By November 26, 1929, the murder trial had devolved into a farce, and Loesch and Judge David were engaged in yelling matches. On November 27, Loesch moved to dismiss the case, arguing that David had abused witnesses and counsel and had repeatedly prejudged the case, saying he would set aside any verdict of guilty. David dismissed all charges. None of the murder suspects received jail time.

== Legacy ==
Despite Loesch's losses in court, most of the major candidates backed by Thompson lost the primary by a landslide. Voters appeared to be sickened by the violence and chaos, and reminded of the perpetrators by daily headlines about the murder and election conspiracy. Ultimately, none of Thompson's slate won in November 1928. The Chicago general elections of November 1928 are generally agreed to have been free of corruption and election interference, as Capone took a step back from politics. Furthermore, energized by their success in breaking Eller and Thompson's hold, civic leaders raised money to fund Prohibition investigators allied with the federal Department of the Treasury, leading to Al Capone's eventual downfall.
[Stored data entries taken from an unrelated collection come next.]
(** * mp4len: duration of an MP4 video, read from its [mvhd] atom

    A shallow embedding of [mp4len.c] and the properties of its three
    stages: the magic-number check ([has_mp4_magic]), the block-wise search
    for the movie header ([move_to_header]) and the decoding of the header
    fields ([get_mp4_len]), driven by [main].

    Platform: the data model is the one the source's comments name, x86-64
    with the LP64 convention: [int] has 32 bits, [long], [unsigned long] and
    [unsigned long long] have 64, memory is little endian, signed shifts
    and conversions wrap in two's complement, [float] is IEEE binary32 and
    [double] is IEEE binary64.

    A stream is what [fopen] accepted, a regular file given by its bytes or
    a directory, with a cursor.  On a regular file a stdio call fails only
    for the reasons the C library gives there: a seek to a negative offset,
    a read at the end of the data; reads on a directory deliver nothing.
    Errors of the medium under a regular file (a failing disk) and a
    failing [malloc] are left out. *)

From Stdlib Require Import Strings.String Strings.Byte.
From Stdlib Require Import ZArith List Lia Bool.
From Stdlib Require Import Floats.SpecFloat.
Import ListNotations.

Local Open Scope Z_scope.

(** * Part I: the program *)

(** ** Machine integers *)

Module CInt.

(** Conversion to [int] (32 bits, signed). *)
Definition to_int (z : Z) : Z := (z + 2 ^ 31) mod 2 ^ 32 - 2 ^ 31.

(** Conversion to [long] and [long long] (64 bits, signed). *)
Definition to_long (z : Z) : Z := (z + 2 ^ 63) mod 2 ^ 64 - 2 ^ 63.

(** Conversion to [unsigned long] and [unsigned long long] (64 bits). *)
Definition to_ulong (z : Z) : Z := z mod 2 ^ 64.

(** The value of an [unsigned char]. *)
Definition u8 (b : byte) : Z := Z.of_N (Byte.to_N b).

End CInt.

Import CInt.

(** ** The stdio stream *)

Module Stdio.

(** What the program has transferred from the file: block reads and
    single characters, with the offset they started at. *)
Inductive io_event : Type :=
| Read (off len : Z)
| Getc (off : Z).

(** What a path that [fopen] accepts can name: a regular file, with its
    bytes, or a directory.  On Linux [fopen(path, "rb")] succeeds on a
    directory and seeks on the stream succeed too; a seek to the end lands
    on [end_offset] (the largest [long] on ext4), but every read is
    refused and delivers nothing. *)
Inductive medium : Type :=
| Bytes (c : list byte)
| Directory (end_offset : Z).

(** [FILE *]: what was opened, the cursor, and the transfers so far (most
    recent last). *)
Record FILE : Type := mkStream {
  source : medium;
  position : Z;
  trace : list io_event
}.

(** A stream on a regular file. *)
Abbreviation mkFILE c p t := (mkStream (Bytes c) p t).

(** The bytes that reads can deliver: none for a directory. *)
Definition contents (f : FILE) : list byte :=
  match source f with
  | Bytes c => c
  | Directory _ => []
  end.

Definition fopen (bytes : list byte) : FILE := mkFILE bytes 0 [].

Definition fopen_directory (end_offset : Z) : FILE :=
  mkStream (Directory end_offset) 0 [].

(** The number of bytes that can be read. *)
Definition file_size (f : FILE) : Z := Z.of_nat (length (contents f)).

(** The offset [SEEK_END] counts from: the size of a regular file. *)
Definition end_offset_of (f : FILE) : Z :=
  match source f with
  | Bytes c => Z.of_nat (length c)
  | Directory end_offset => end_offset
  end.

(** A computation either returns to its caller or leaves the process
    through [exit(code)], after a message on standard error. *)
Inductive outcome (A : Type) : Type :=
| Ret (a : A) (f : FILE)
| Exit (code : Z) (msg : string) (f : FILE).

Arguments Ret {A} a f.
Arguments Exit {A} code msg f.

Definition M (A : Type) : Type := FILE -> outcome A.

Definition ret {A : Type} (a : A) : M A := fun f => Ret a f.
Definition set_contains (r : Entries string) (filter : AzureAISearchVectorFilter) :=
  mkFilter (f_filter filter) (f_and filter) (f_or filter) (f_not filter)
    (f_eq filter) (f_ne filter) (f_gt filter) (f_ge filter) (f_lt filter)
    (f_le filter) (Some r) (f_startsWith filter)
    (f_endsWith filter) (f_any filter) (f_all filter).

Definition set_startsWith (r : Entries string) (filter : AzureAISearchVectorFilter) :=
  mkFilter (f_filter filter) (f_and filter) (f_or filter) (f_not filter)
    (f_eq filter) (f_ne filter) (f_gt filter) (f_ge filter) (f_lt filter)
    (f_le filter) (f_contains filter) (Some r)
    (f_endsWith filter) (f_any filter) (f_all filter).

Definition set_endsWith (r : Entries string) (filter : AzureAISearchVectorFilter) :=
  mkFilter (f_filter filter) (f_and filter) (f_or filter) (f_not filter)
    (f_eq filter) (f_ne filter) (f_gt filter) (f_ge filter) (f_lt filter)
    (f_le filter) (f_contains filter) (f_startsWith filter)
    (Some r) (f_any filter) (f_all filter).

Definition set_any (operand : string * AzureAISearchVectorFilter)
    (filter : AzureAISearchVectorFilter) :=
  mkFilter (f_filter filter) (f_and filter) (f_or filter) (f_not filter)
    (f_eq filter) (f_ne filter) (f_gt filter) (f_ge filter) (f_lt filter)
    (f_le filter) (f_contains filter) (f_startsWith filter)
    (f_endsWith filter) (Some operand) (f_all filter).

Definition set_all (operand : string * AzureAISearchVectorFilter)
    (filter : AzureAISearchVectorFilter) :=
  mkFilter (f_filter filter) (f_and filter) (f_or filter) (f_not filter)
    (f_eq filter) (f_ne filter) (f_gt filter) (f_ge filter) (f_lt filter)
    (f_le filter) (f_contains filter) (f_startsWith filter)
    (f_endsWith filter) (f_any filter) (Some operand).

End Translator.
End Part001.

(** ** The translator, second copy *)

Module Part002.
Section Translator.
Context `{Runtime}.

Local Notation "x <- m ;; k" := (bind m (fun x => k))
  (at level 61, m at next level, right associativity).

(** [AzureAISearchVectorFilter]: one object with optional properties.
    [f_filter] is the property [$filter]; the other projections carry
    the property's name after [f_].  [any] and [all] hold
    [{ collection, predicate }], the predicate being a raw lambda
    expression. *)
Inductive AzureAISearchVectorFilter : Type :=
  mkFilter {
    f_filter : option string;
    f_and : option (list AzureAISearchVectorFilter);
    f_or : option (list AzureAISearchVectorFilter);
    f_not : option AzureAISearchVectorFilter;
    f_eq : option (Entries Value);
    f_ne : option (Entries Value);
    f_gt : option (Entries Value);
    f_ge : option (Entries Value);
    f_lt : option (Entries Value);
    f_le : option (Entries Value);
    f_contains : option (Entries string);
    f_startsWith : option (Entries string);
    f_endsWith : option (Entries string);
    f_any : option (string * string);
    f_all : option (string * string)
  }.

(** [formatValue]: the date case is the call [value.toISOString()],
    which throws on an invalid date. *)
Definition formatValue (value : Value) : Completion string :=
  match value with
  | VString s =>
      let escapedValue := replace_all "'" "''" s in
      Normal ("'" ++ escapedValue ++ "'")
  | VDate d => toISOString d
  | VBoolean b => Normal (if b then "true" else "false")
  | VNull | VUndefined => Normal "null"
  | VOther o => String_ o
  end.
Although not all of his initiatives succeeded in his lifetime, Granady's work for a civil government in the Virgin Islands and higher wages for union workers in Saint Croix were eventually fulfilled after his death. In 2010, the fifth consitutional convention of the Virgin Islands included Granady in a list of native leaders who were persecuted by the military government, and he is mentioned in the historical section of the Proposed Virgin Islands Constitution.